- PROBLEM STATEMENT -
Go to the line below containing "(** Binding a" and print exactly from there through the line containing "when the identifier", both included. Print nothing else.

[Collected data entries]
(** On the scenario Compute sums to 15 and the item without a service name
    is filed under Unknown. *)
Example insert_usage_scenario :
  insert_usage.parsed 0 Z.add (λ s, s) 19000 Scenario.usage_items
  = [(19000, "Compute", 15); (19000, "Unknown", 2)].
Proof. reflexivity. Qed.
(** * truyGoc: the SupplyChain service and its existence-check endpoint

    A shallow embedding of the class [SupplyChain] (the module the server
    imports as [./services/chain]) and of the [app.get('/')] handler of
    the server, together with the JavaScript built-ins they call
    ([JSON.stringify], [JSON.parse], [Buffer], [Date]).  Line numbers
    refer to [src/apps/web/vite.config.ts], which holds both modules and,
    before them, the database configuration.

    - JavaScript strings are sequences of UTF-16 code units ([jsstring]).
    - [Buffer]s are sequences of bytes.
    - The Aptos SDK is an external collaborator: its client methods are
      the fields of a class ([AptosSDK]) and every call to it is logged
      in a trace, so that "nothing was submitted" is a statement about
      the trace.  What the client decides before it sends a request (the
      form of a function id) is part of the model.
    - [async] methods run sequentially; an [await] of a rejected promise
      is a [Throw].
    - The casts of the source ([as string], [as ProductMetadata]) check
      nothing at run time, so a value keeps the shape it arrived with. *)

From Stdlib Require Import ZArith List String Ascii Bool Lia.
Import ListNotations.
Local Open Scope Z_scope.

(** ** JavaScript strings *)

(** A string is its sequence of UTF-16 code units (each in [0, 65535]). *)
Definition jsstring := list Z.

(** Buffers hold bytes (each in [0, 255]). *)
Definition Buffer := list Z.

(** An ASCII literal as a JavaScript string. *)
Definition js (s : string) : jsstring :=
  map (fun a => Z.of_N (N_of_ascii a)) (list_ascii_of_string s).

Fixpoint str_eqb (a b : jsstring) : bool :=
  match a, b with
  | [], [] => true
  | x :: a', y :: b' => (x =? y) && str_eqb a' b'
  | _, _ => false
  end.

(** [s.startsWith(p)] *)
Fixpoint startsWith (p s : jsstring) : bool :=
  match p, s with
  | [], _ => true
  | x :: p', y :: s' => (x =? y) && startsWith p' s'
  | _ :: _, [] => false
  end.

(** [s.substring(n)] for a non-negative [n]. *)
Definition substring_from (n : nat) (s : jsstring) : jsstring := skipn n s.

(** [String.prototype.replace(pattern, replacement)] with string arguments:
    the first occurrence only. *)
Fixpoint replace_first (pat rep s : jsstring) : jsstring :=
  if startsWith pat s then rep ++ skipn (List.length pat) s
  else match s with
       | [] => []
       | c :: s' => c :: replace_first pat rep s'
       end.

...

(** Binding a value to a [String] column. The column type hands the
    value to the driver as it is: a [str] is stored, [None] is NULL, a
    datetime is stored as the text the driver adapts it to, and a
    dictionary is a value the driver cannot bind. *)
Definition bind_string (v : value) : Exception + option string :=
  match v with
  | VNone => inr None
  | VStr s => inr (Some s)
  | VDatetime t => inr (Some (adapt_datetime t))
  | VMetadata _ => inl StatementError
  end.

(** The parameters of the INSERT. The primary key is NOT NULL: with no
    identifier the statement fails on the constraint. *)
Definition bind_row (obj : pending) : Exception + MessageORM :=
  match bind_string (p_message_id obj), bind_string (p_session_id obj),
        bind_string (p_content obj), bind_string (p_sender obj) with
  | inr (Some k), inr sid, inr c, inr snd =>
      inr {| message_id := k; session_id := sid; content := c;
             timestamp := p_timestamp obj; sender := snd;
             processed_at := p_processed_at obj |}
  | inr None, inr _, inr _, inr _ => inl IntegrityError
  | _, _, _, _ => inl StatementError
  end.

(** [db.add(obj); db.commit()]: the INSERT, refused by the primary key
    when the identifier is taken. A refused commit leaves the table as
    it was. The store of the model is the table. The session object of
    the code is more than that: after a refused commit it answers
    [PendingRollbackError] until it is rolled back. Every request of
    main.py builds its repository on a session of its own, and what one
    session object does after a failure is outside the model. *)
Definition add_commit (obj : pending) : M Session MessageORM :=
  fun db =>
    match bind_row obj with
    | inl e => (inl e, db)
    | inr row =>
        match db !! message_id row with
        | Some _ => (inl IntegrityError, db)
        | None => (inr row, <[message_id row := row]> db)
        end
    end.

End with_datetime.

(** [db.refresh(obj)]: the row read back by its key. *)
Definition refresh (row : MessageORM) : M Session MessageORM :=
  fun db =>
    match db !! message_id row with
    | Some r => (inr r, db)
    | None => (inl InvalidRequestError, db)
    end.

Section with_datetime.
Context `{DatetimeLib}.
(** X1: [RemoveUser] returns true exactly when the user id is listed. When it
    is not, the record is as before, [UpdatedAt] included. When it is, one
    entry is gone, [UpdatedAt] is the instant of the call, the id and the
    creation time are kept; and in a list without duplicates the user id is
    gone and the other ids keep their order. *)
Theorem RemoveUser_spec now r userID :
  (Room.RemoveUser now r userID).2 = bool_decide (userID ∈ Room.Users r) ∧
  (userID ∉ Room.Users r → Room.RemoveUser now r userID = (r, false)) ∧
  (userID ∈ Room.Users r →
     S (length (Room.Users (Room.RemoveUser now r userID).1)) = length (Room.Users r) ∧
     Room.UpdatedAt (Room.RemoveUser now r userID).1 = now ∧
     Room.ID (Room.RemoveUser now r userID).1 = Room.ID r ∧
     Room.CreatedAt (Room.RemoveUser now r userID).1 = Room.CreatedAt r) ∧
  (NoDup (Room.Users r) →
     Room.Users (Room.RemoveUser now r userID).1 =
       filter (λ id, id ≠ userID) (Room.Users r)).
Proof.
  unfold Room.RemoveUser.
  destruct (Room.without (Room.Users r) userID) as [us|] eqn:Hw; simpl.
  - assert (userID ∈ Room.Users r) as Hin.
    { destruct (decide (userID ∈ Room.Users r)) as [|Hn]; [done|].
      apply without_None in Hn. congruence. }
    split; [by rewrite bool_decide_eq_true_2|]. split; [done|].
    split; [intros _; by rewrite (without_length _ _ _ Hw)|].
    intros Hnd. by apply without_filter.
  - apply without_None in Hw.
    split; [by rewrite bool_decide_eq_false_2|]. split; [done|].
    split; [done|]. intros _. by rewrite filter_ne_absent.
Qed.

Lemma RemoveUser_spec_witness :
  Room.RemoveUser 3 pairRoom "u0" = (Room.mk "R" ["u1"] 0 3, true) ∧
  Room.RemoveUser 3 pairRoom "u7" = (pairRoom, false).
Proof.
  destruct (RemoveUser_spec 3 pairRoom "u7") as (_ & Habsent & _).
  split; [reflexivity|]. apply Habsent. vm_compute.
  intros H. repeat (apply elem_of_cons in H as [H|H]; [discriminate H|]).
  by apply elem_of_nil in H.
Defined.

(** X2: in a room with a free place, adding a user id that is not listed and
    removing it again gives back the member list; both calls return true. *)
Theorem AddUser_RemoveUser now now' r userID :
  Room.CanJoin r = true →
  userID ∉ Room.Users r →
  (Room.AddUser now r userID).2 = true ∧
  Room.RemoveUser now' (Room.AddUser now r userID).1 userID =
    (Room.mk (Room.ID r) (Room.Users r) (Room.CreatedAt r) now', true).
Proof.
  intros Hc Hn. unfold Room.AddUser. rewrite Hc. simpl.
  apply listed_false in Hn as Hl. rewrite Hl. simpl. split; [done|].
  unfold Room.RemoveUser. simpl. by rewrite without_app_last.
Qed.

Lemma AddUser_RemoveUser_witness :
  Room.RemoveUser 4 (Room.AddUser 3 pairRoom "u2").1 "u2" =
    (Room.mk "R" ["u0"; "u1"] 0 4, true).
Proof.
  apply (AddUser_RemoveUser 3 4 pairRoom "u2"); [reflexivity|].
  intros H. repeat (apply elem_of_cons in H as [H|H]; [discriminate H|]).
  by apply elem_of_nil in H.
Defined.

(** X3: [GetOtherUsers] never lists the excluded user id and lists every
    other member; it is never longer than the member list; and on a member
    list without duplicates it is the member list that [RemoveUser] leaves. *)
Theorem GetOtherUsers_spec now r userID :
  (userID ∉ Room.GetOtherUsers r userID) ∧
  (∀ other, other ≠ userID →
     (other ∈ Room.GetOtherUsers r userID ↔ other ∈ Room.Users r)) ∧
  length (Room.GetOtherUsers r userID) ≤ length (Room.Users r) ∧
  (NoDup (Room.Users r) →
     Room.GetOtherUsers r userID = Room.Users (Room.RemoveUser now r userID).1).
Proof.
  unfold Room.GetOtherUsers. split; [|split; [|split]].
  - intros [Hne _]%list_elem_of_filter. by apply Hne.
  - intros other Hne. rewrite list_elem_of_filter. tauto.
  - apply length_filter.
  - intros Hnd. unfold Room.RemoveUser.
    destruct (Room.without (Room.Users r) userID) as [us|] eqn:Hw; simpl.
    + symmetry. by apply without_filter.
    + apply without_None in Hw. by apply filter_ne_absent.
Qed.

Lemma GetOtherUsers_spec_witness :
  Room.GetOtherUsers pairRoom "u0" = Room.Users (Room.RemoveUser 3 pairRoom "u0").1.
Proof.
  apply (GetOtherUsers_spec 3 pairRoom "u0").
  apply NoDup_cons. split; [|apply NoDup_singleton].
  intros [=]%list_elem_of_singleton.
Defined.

- ANSWER FOR THIS EXERCISE -
(** Binding a value to a [String] column. The column type hands the
    value to the driver as it is: a [str] is stored, [None] is NULL, a
    datetime is stored as the text the driver adapts it to, and a
    dictionary is a value the driver cannot bind. *)
Definition bind_string (v : value) : Exception + option string :=
  match v with
  | VNone => inr None
  | VStr s => inr (Some s)
  | VDatetime t => inr (Some (adapt_datetime t))
  | VMetadata _ => inl StatementError
  end.

(** The parameters of the INSERT. The primary key is NOT NULL: with no
    identifier the statement fails on the constraint. *)
Definition bind_row (obj : pending) : Exception + MessageORM :=
  match bind_string (p_message_id obj), bind_string (p_session_id obj),
        bind_string (p_content obj), bind_string (p_sender obj) with
  | inr (Some k), inr sid, inr c, inr snd =>
      inr {| message_id := k; session_id := sid; content := c;
             timestamp := p_timestamp obj; sender := snd;
             processed_at := p_processed_at obj |}
  | inr None, inr _, inr _, inr _ => inl IntegrityError
  | _, _, _, _ => inl StatementError
  end.

(** [db.add(obj); db.commit()]: the INSERT, refused by the primary key
    when the identifier is taken. A refused commit leaves the table as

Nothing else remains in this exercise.